::: PROVIDED DATA :::

(** * basic-pareto.py: the plotting script of the basic-pareto experiment

  A shallow embedding of
  [flip-docs/resources/experiments/basic-pareto.py].  The script builds
  file paths, defines a reference density and drives the plotting
  libraries; the embedding keeps the pure part as functions and the
  library calls as the actions of a small program monad, run against an
  arbitrary implementation of the libraries. *)

From Stdlib Require Import ZArith QArith List String Ascii Lia Bool.
From Stdlib Require Import DecimalString DecimalZ DecimalPos.
Import ListNotations.

Local Open Scope string_scope.
Local Open Scope Z_scope.

(** ** Python builtins used by the script *)

Module Py.

(** [str(i)] on an integer: its decimal numeral, with a leading minus
    sign for a negative one. *)
Definition str (i : Z) : string := NilZero.string_of_int (Z.to_int i).

(** [ord(c)] on a one-character string. *)
Definition ord (c : ascii) : Z := Z.of_N (N_of_ascii c).

(** [chr(n)] on the ASCII range, [0 <= n < 128], where a code point is
    one character of a [string].  The script calls it on [ord('a') + i]
    for the loop indices [i] = 0, 1, 2 only.  Outside that range the
    definition is not Python's [chr], which raises below 0 and returns
    wider code points from 128 on, and nothing is stated of it there. *)
Definition chr (n : Z) : string :=
  String (ascii_of_N (Z.to_N n)) EmptyString.

(** [len(l)] on a list. *)
Definition len {A : Type} (l : list A) : Z := Z.of_nat (List.length l).

End Py.

(** ** Module-level constants and the two functions of the script *)

Definition name : string := "basic-pareto".
Definition dir : string := "../../../flip-bench/experiments/basic-pareto/".

(** [def data_loc(i): return dir + "basic-pareto-pdf-" + str(i) + ".out"] *)
Definition data_loc (i : Z) : string :=
  ((dir ++ "basic-pareto-pdf-") ++ Py.str i) ++ ".out".

(** The reference density.  [pareto] is [scipy.stats.pareto]; its density
  [pareto.pdf(x, b)] is a function of the point and of the shape, taken
  here over exact rationals. *)
Section Reference.

Variable pareto_pdf : Q -> Z -> Q.

(** [def expected(x, i = -1): return pareto.pdf(x, 1)] *)
Definition expected (x : Q) (i : Z) : Q := pareto_pdf x 1.

(** A call that leaves the second argument out takes the default. *)
Definition expected_default (x : Q) : Q := expected x (-1).

End Reference.

(** The same function with the state of the interpreter explicit: a call
    of [pareto.pdf] may read and change it, and [expected] does what that
    one call does. *)
Section Stateful.

Variable mem : Type.
Variable pdf_call : Q -> Z -> mem -> Q * mem.

Definition expected_call (x : Q) (i : Z) (m : mem) : Q * mem :=
  pdf_call x 1 m.

Definition expected_call_default (x : Q) (m : mem) : Q * mem :=
  expected_call x (-1) m.

End Stateful.

(** A library function that is stateless: its value does not depend on
    the state it is called in, and it leaves that state as it is. *)
Definition stateless {mem : Type} (f : Q -> Z -> mem -> Q * mem) : Prop :=
  forall (x : Q) (b : Z) (m m' : mem),
    fst (f x b m) = fst (f x b m') /\ snd (f x b m) = m.

(** The density of the Pareto distribution as [scipy.stats.pareto]
  documents it: [b / x**(b+1)] on the support [x >= 1], zero outside. *)
Definition pareto_density (x : Q) (b : Z) : Q :=
  if Qle_bool 1 x then (inject_Z b / x ^ (b + 1))%Q else 0%Q.

(** What the script relies on from the statistics library. *)
Definition is_pareto_pdf (pdf : Q -> Z -> Q) : Prop :=
  forall (x : Q) (b : Z), 0 < b -> (pdf x b == pareto_density x b)%Q.

(** The remaining module-level assignments, in the order of the script. *)

Definition xmin : Z := 0.
Definition xmax : Z := 10.
Definition ymin : Z := 0.
Definition ymax : Z := 1.

Definition data_counts : list Z := [40; 60; 220].

Definition countmin : Z := 40.
Definition countmax : Z := 500.
Definition rearr_start : Z := 50.
Definition rearr_period : Z := 100.
Definition kld_max : Q := 25 # 100.

Definition kld_data_loc : string := dir ++ "basic-pareto-kld.out".

Definition start : Z := 10.
Definition end_ : Z := 500.
Definition step : Z := 10.
Definition fps : Z := 4.

(** The title of the density subplot drawn at loop index [i]:
    ["(" + chr(ord('a') + i) + ")" + " pdf at update count: " + str(data_count)] *)
Definition annotation (i data_count : Z) : string :=
  ((("(" ++ Py.chr (Py.ord "a" + i)) ++ ")") ++ " pdf at update count: ")
  ++ Py.str data_count.

(** ** The library calls of the script

    [matplotlib], [pdfplot] and [kldplot] are outside the script.  A call
    into them is an action carrying the arguments the script passes; what
    it returns (a figure, an axes or an animation handle) and whether it
    raises is left to the implementation the script is run against. *)

Section Interface.

Context {figure axes animation exn : Type}.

:::

EXERCISE | Each line in the material above should be repeated exactly.

PROBLEM SOLUTION |
(** * basic-pareto.py: the plotting script of the basic-pareto experiment

  A shallow embedding of
  [flip-docs/resources/experiments/basic-pareto.py].  The script builds
  file paths, defines a reference density and drives the plotting
  libraries; the embedding keeps the pure part as functions and the
  library calls as the actions of a small program monad, run against an
  arbitrary implementation of the libraries. *)

From Stdlib Require Import ZArith QArith List String Ascii Lia Bool.
From Stdlib Require Import DecimalString DecimalZ DecimalPos.
Import ListNotations.

Local Open Scope string_scope.
Local Open Scope Z_scope.

(** ** Python builtins used by the script *)

Module Py.

(** [str(i)] on an integer: its decimal numeral, with a leading minus
    sign for a negative one. *)
Definition str (i : Z) : string := NilZero.string_of_int (Z.to_int i).

(** [ord(c)] on a one-character string. *)
Definition ord (c : ascii) : Z := Z.of_N (N_of_ascii c).

(** [chr(n)] on the ASCII range, [0 <= n < 128], where a code point is
    one character of a [string].  The script calls it on [ord('a') + i]
    for the loop indices [i] = 0, 1, 2 only.  Outside that range the
    definition is not Python's [chr], which raises below 0 and returns
    wider code points from 128 on, and nothing is stated of it there. *)
Definition chr (n : Z) : string :=
  String (ascii_of_N (Z.to_N n)) EmptyString.

(** [len(l)] on a list. *)
Definition len {A : Type} (l : list A) : Z := Z.of_nat (List.length l).

End Py.

(** ** Module-level constants and the two functions of the script *)

Definition name : string := "basic-pareto".
Definition dir : string := "../../../flip-bench/experiments/basic-pareto/".

(** [def data_loc(i): return dir + "basic-pareto-pdf-" + str(i) + ".out"] *)
Definition data_loc (i : Z) : string :=
  ((dir ++ "basic-pareto-pdf-") ++ Py.str i) ++ ".out".

(** The reference density.  [pareto] is [scipy.stats.pareto]; its density
  [pareto.pdf(x, b)] is a function of the point and of the shape, taken
  here over exact rationals. *)
Section Reference.

Variable pareto_pdf : Q -> Z -> Q.

(** [def expected(x, i = -1): return pareto.pdf(x, 1)] *)
Definition expected (x : Q) (i : Z) : Q := pareto_pdf x 1.

(** A call that leaves the second argument out takes the default. *)
Definition expected_default (x : Q) : Q := expected x (-1).

End Reference.

(** The same function with the state of the interpreter explicit: a call
    of [pareto.pdf] may read and change it, and [expected] does what that
    one call does. *)
Section Stateful.

Variable mem : Type.
Variable pdf_call : Q -> Z -> mem -> Q * mem.

Definition expected_call (x : Q) (i : Z) (m : mem) : Q * mem :=
  pdf_call x 1 m.

Definition expected_call_default (x : Q) (m : mem) : Q * mem :=
  expected_call x (-1) m.

End Stateful.

(** A library function that is stateless: its value does not depend on
    the state it is called in, and it leaves that state as it is. *)
Definition stateless {mem : Type} (f : Q -> Z -> mem -> Q * mem) : Prop :=
  forall (x : Q) (b : Z) (m m' : mem),
    fst (f x b m) = fst (f x b m') /\ snd (f x b m) = m.

(** The density of the Pareto distribution as [scipy.stats.pareto]
  documents it: [b / x**(b+1)] on the support [x >= 1], zero outside. *)
Definition pareto_density (x : Q) (b : Z) : Q :=
  if Qle_bool 1 x then (inject_Z b / x ^ (b + 1))%Q else 0%Q.

(** What the script relies on from the statistics library. *)
Definition is_pareto_pdf (pdf : Q -> Z -> Q) : Prop :=
  forall (x : Q) (b : Z), 0 < b -> (pdf x b == pareto_density x b)%Q.

(** The remaining module-level assignments, in the order of the script. *)

Definition xmin : Z := 0.
Definition xmax : Z := 10.
Definition ymin : Z := 0.
Definition ymax : Z := 1.

Definition data_counts : list Z := [40; 60; 220].

Definition countmin : Z := 40.
Definition countmax : Z := 500.
Definition rearr_start : Z := 50.
Definition rearr_period : Z := 100.
Definition kld_max : Q := 25 # 100.

Definition kld_data_loc : string := dir ++ "basic-pareto-kld.out".

Definition start : Z := 10.
Definition end_ : Z := 500.
Definition step : Z := 10.
Definition fps : Z := 4.

(** The title of the density subplot drawn at loop index [i]:
    ["(" + chr(ord('a') + i) + ")" + " pdf at update count: " + str(data_count)] *)
Definition annotation (i data_count : Z) : string :=
  ((("(" ++ Py.chr (Py.ord "a" + i)) ++ ")") ++ " pdf at update count: ")
  ++ Py.str data_count.

(** ** The library calls of the script

    [matplotlib], [pdfplot] and [kldplot] are outside the script.  A call
    into them is an action carrying the arguments the script passes; what
    it returns (a figure, an axes or an animation handle) and whether it
    raises is left to the implementation the script is run against. *)

Section Interface.

Context {figure axes animation exn : Type}.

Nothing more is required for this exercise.